Saturday, January 21, 2012

men holding rules

Shakespeare puts words in Cleopatra's mouth that tell more about class attitudes in his time than in hers:
                                      Mechanic slaves
With greasy aprons, rules, and hammers shall
Uplift us to the view. In their thick breaths,
Rank of gross diet, shall we be enclouded.
And forc'd to drink their vapor.
              (AC. V. ii. 209-13)
She's telling an attendant how she feels about the prospect of being acclaimed by plebeian Romans. Though less pungently, Coriolanus said much the same. So did Puck, quoted in my last post.[1]

It's not easy to generalize with any confidence about the attitudes of any class toward another. The attempt to locate the boundaries that separate the "us" of one class from the "them" of another can likewise be a daunting one. To Cleopatra the odiferous mass were all one. To themselves, they were many distinct groups.[2]

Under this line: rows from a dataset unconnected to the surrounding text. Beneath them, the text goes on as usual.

Lemma lunpack_one_reads v fuel :
  lua_value v -> (length (encode v) <= fuel)%nat -> reads (lunpack_one fuel) v.
Proof.
  revert fuel. induction v as [|b|z|z|str|p|array hash IHa IHh|pairs IH|] using value_ind'; intros fuel Hv Hf l;
    (destruct fuel as [|fuel]; [cbn in Hf; lia|]).
  - apply lunpack_one_nil.
  - cbn [encode app]. rewrite lunpack_one_cons.
    change (pushed (pop_bool ([Z.b2z b] ++ l)) = Some (inl (VBool b), l)).
    unfold pop_bool. rewrite buffer_pop_app by done. by destruct b.
  - cbn [encode app]. rewrite lunpack_one_cons.
    change (pushed (pop_integer (put_le 8 (u64 z) ++ l)) = Some (inl (VInteger z), l)).
    by rewrite pop_integer_le.
  - cbn [encode app]. rewrite lunpack_one_cons.
    change (pushed (pop_number (put_le 8 z ++ l)) = Some (inl (VNumber z), l)).
    unfold pop_number. rewrite (buffer_pop_le 8). cbn [mbind option_bind]. by rewrite get_le_64.
  - cbn [encode app]. rewrite lunpack_one_cons.
    change (pushed (pop_string ((put_le 4 (u32 (zlen str)) ++ str) ++ l)) = Some (inl (VString str), l)).
    by rewrite pop_string_le.
  - cbn [encode app]. rewrite lunpack_one_cons.
    change (pushed (pop_userdata (put_le 8 p ++ l)) = Some (inl (VPointer p), l)).
    unfold pop_userdata. rewrite (buffer_pop_le 8). by rewrite get_le_64.
  - apply lua_value_table in Hv as (Hl & Ha & Hh). cbn [encode app length] in Hf. rewrite !length_app in Hf.
    cbn [length] in Hf.
    eapply table_value; [|reflexivity]. destruct fuel as [|fuel]; [lia|].
    apply table_reads; [done|apply lunpack_one_nil| |].
    + apply Forall_forall. intros v Hin. rewrite Forall_forall in IHa, Ha. apply IHa; [done|auto|].
      pose proof (concat_map_length encode v array Hin). lia.
    + apply Forall_forall. intros kv Hin Hsk. rewrite Forall_forall in IHh, Hh.
      destruct (Hh _ Hin) as (Hk & Hlk & Hlv). destruct (IHh _ Hin) as [IHk IHv].
      pose proof (concat_map_length (fun kv => if skipped (zlen array) kv.1 then [] else encode kv.1 ++ encode kv.2)
        kv hash Hin) as Hlen. cbn beta in Hlen. rewrite Hsk, length_app in Hlen.
      split; [done|]. split; [apply IHk|apply IHv]; (done || lia).
  - cbn [lua_value] in Hv. apply lua_value_hash in Hv as Hh. cbn [encode app length] in Hf.
    rewrite !length_app in Hf. cbn [length] in Hf. destruct fuel as [|fuel]; [lia|].
    apply (table_value _ (VPairs pairs) (put_le 8 (u64 0) ++
      concat (map (fun kv => encode kv.1 ++ encode kv.2) pairs) ++ [TYPE_NIL])); [|reflexivity].
    cbn [norm]. rewrite <- (concat_singleton (fun kv => (norm kv.1, norm kv.2)) pairs).
    apply (table_reads _ (fun _ => false) []); [done|apply lunpack_one_nil|by constructor|].
    apply Forall_forall. intros kv Hin _. rewrite Forall_forall in IH, Hh.
    destruct (Hh _ Hin) as (Hk & Hlk & Hlv). destruct (IH _ Hin) as [IHk IHv].
    pose proof (concat_map_length (fun kv => encode kv.1 ++ encode kv.2) kv pairs Hin) as Hlen.
    cbn beta in Hlen. rewrite length_app in Hlen.
    split; [done|]. split; [apply IHk|apply IHv]; (done || lia).
  - done.
Qed.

I'm interested in the mechanic who's holding a rule. One can imagine him as a carpenter or builder, maybe a shipwright or gunner, or he might have been a surveyor, navigator, or excise officer. Or he might have been a man who made rules — a person who made tools for a living. Or, still, he might have been one who taught others how to make and use the instruments of the trade.

In Shakespeare's time, to many of those who were gently born, these mechanic slaves holding rules would have been men who were presumed not to amount to much simply because they worked with their hands. But although many surely did, as apprentices and journeymen whose daily drudge was limited to performing tasks the master assigned, approximate this description, other men — the masters themselves — also held rules in their hands. They were builders, architects, land surveyors, gunnery officers, and others who used mathematical tools — rules — in their work. This, for example, shows a gentlemanly-looking surveyor (at right) and equally-well-decked-out helper (left) with an early version of the theodolite (described as a "Semy Circle set upon a perfeck square"), some levels (one of them using water boxes), and a target stick.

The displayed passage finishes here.